Quoting: EikeYes PXE, most of big cyber cafe (50++ PCs) use this system. Easy to maintain. But, if BSOD..... :'( Good luck to employees. :DQuoting: tonRSome CC using harddrive-less computer, boot via LAN. (I don't know how to explained it correctly)
It is correct. The technology is called PXE.
https://en.m.wikipedia.org/wiki/Network_booting
FYI: Some of my friends worked/working in cyber cafe. That's why I know some 'stories'.
Quoting: tonRFYI: Some of my friends worked/working in cyber cafe. That's why I know some 'stories'.
Thanks for sharing, and for being our East Asia correspondent in general. :)
Quoting: Cyba.CowboyMeanwhile, it's now been a couple of years since any of the Linux-based computers in our household have been counted in the Hardware Survey... But that's not a bug, and it all works "as designed".
I actually got the survey two days ago and got totally by surprise!
Quoting: lucifertdarkQuoting: g000hI've suspected inaccuracies in the Steam counts, for a long time. One other Windows versus other OS thing that I've noticed is the fact that Steam auto-starts on Windows when you log on to Windows. With my Linux desktops, Steam only logs on, when I launch the client myself.Steam works the exact same way in Windows as Linux, you decide whether you want it to start with the OS or not, mine starts when I say it starts not when Windows starts, never let anything auto-start with the OS, especially Windows as that's a surefire way to get your system infected.

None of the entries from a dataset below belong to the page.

Lemma totalPayout_integer (A : list Article) (author : option string) :
  total_amount n b A <= 2 ^ 53 ->
  ap_totalPayout (aggregate_of (integer_rates n b) A author)
  = number_of_Z (total_amount n b (articles_of author A)).
Proof.
  intros Hsum. unfold aggregate_of. cbn [ap_totalPayout].
  unfold sum_item_rates. rewrite <- list_fmap_compose.
  apply (sum_applicable_rates_integer (articles_of author A)).
  unfold articles_of.
  pose proof (total_amount_filter (fun a => art_author a = author) A). lia.
Qed.

Lemma total_by_author (A : list Article) :
  foldr Z.add 0
    ((fun author => total_amount n b (articles_of author A))
     <$> first_occurrence_order (art_author <$> A))
  = total_amount n b A.
Proof.
  rewrite <- (total_amount_Permutation _ _ (articles_partition A)).
  by rewrite total_amount_concat, <- list_fmap_compose.
Qed.

Lemma sum_totalPayout_integer (A : list Article) :
  total_amount n b A <= 2 ^ 53 ->
  sum_totalPayout
    (aggregate_of (integer_rates n b) A
     <$> first_occurrence_order (art_author <$> A))
  = number_of_Z (total_amount n b A).
Proof.
  intros Hsum. unfold sum_totalPayout. rewrite <- list_fmap_compose.
  rewrite (list_fmap_ext _
             (number_of_Z
              ∘ (fun author => total_amount n b (articles_of author A))) _
             (fun _ author _ => totalPayout_integer A author Hsum)).
  rewrite list_fmap_compose, js_sum_numbers, total_by_author; [done| |].
  - apply Forall_fmap, Forall_forall. intros author _. cbn.
    unfold total_amount. apply sum_nonneg, amounts_nonneg.
  - by rewrite total_by_author.
Qed.
End IntegerTotals.

(** C1, for integer rates.  On the numbers the program runs on, when the
    two rates are non-negative integers and the applicable rates of all
    articles add up to at most [2^53], the totals of all aggregates add up
    to the sum of the applicable rates of all articles, and both are the
    exact total. *)
Theorem aggregation_correctness_exact (st : PayoutState float)
    (A : list Article) (n b : Z) :
  rates st = integer_rates n b -> (0 <= n)%Z -> (0 <= b)%Z ->
  (total_amount n b A <= 2 ^ 53)%Z ->
  sum_totalPayout (authorPayouts (calculatePayouts st A))
  = sum_applicable_rates (rates st) A
  /\ sum_applicable_rates (rates st) A = number_of_Z (total_amount n b A).
Proof.
  intros Hrates Hn Hb Hsum. rewrite calculatePayouts_aggregates, Hrates.
  rewrite sum_totalPayout_integer, sum_applicable_rates_integer by done.
  done.
Qed.

(** The initial rates [50] and [100] over the scenario articles. *)
Lemma aggregation_correctness_exact_witness :
  sum_totalPayout (authorPayouts (calculatePayouts initialState scenario_articles))
  = sum_applicable_rates (rates initialState) scenario_articles
  /\ sum_applicable_rates (rates initialState) scenario_articles
     = number_of_Z (total_amount 50 100 scenario_articles).
Proof.
  apply (aggregation_correctness_exact initialState scenario_articles 50 100).
  - reflexivity.
  - lia.
  - lia.
  - vm_compute. discriminate.
Defined.
(** The integers from [0] to [100] as binary64 values. *)
Definition scoreValues : list float :=
  map (fun n => ofZ (Z.of_nat n)) (seq 0 101).

(** [NaN], or one of the integers from [0] to [100]. *)
Definition scoreOrNaN (x : float) : Prop := x = nan \/ wholeScore x.

(** A finite number that is not negative. *)
Definition nonNegative (x : float) : Prop :=
  isFinite x = true /\ le zero x = true.







(** Each of the five scores is [NaN] or an integer from [0] to [100]. *)
Definition allScoreOrNaN (s : StorageOpportunityScore) : Prop :=
  scoreOrNaN (overall s) /\ scoreOrNaN (peakShavingScore s) /\
  scoreOrNaN (renewableIntegrationScore s) /\
  scoreOrNaN (gridServicesScore s) /\ scoreOrNaN (economicScore s).

(** *** Sample metric records *)

Definition sampleGridCapacity : GridCapacityMetrics :=
  {| totalCapacityMW := ofZ 20000; renewableCapacityMW := ofZ 8000;
     fossilCapacityMW := ofZ 12000; renewablePenetration := ofZ 40 |}.

Definition sampleDemandSupply : DemandSupplyMetrics :=
  {| averageDemandMW := ofZ 41000; peakDemandMW := ofZ 58000;
     minimumDemandMW := ofZ 30000; loadFactor := decimal 7 1;
     demandVariabilityIndex := decimal 15 2 |}.


(** A curtailment estimate of [1e9] MWh. *)
Definition hugeCurtailment : RenewableIntegrationMetrics :=
  {| solarCapacityMW := ofZ 8000; windCapacityMW := ofZ 0;
     estimatedCurtailmentMWh := ofZ (10 ^ 9);
     renewableVariabilityIndex := decimal 7 1; duckCurveSeverity := ofZ 1 |}.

ps. we've been telling Valve for years their survey was screwed, it's not tinfoil hats cutting off oxygen to our brains.
Here is my experience on the matter:
First of all Steam on Linux and Steam on Windows are completely different things. They are built specifically for each platform. When you do a default Steam install on Windows (7,8,10) it adds the Steam client to the auto-start applications, which you can modify using the MSConfig tool. I have personally installed Steam client on more than 10 Windows machines (7,8,10) and this is the behaviour I have observed.
Then, I have also installed Steam on multiple versions of Linux - Debian 7,8,9,10 + Ubuntu 16,17 + Mint - mostly using Gnome3 desktop, but also XFCE desktop and others. Approx 10 separate Steam client installs, and in each case the Steam client does not auto-start based on Default settings. I am not sure the case with KDE desktop and every other version of Linux out there.
Interesting. Then soon(tm) I should get another survey (while I got 3 on windows in the past year, so something certainly is not working there...)
Thanks for reporting!
QuoteIt's also interesting to note, that according to what Valve said, you're only supposed to be counted once a year,If I got it at all, it was when using cedega.
I really have no clue how the survey is supposed to look, or if it just silently submits data.
I do find the "survey taken" dates in my files, but it never ever asked me for permission to send survey data. So I guess it is genuinly meant to run, except that it doesn't.
Quoting: ArdjeI really have no clue how the survey is supposed to look, or if it just silently submits data.
I do find the "survey taken" dates in my files, but it never ever asked me for permission to send survey data. So I guess it is genuinly meant to run, except that it doesn't.
You're asked if you want to take the survey and at least one question for what the software can't find out (network speed?). Once a year might about match with my experience.
It would only be correct if the total number of windows installations would have declined again.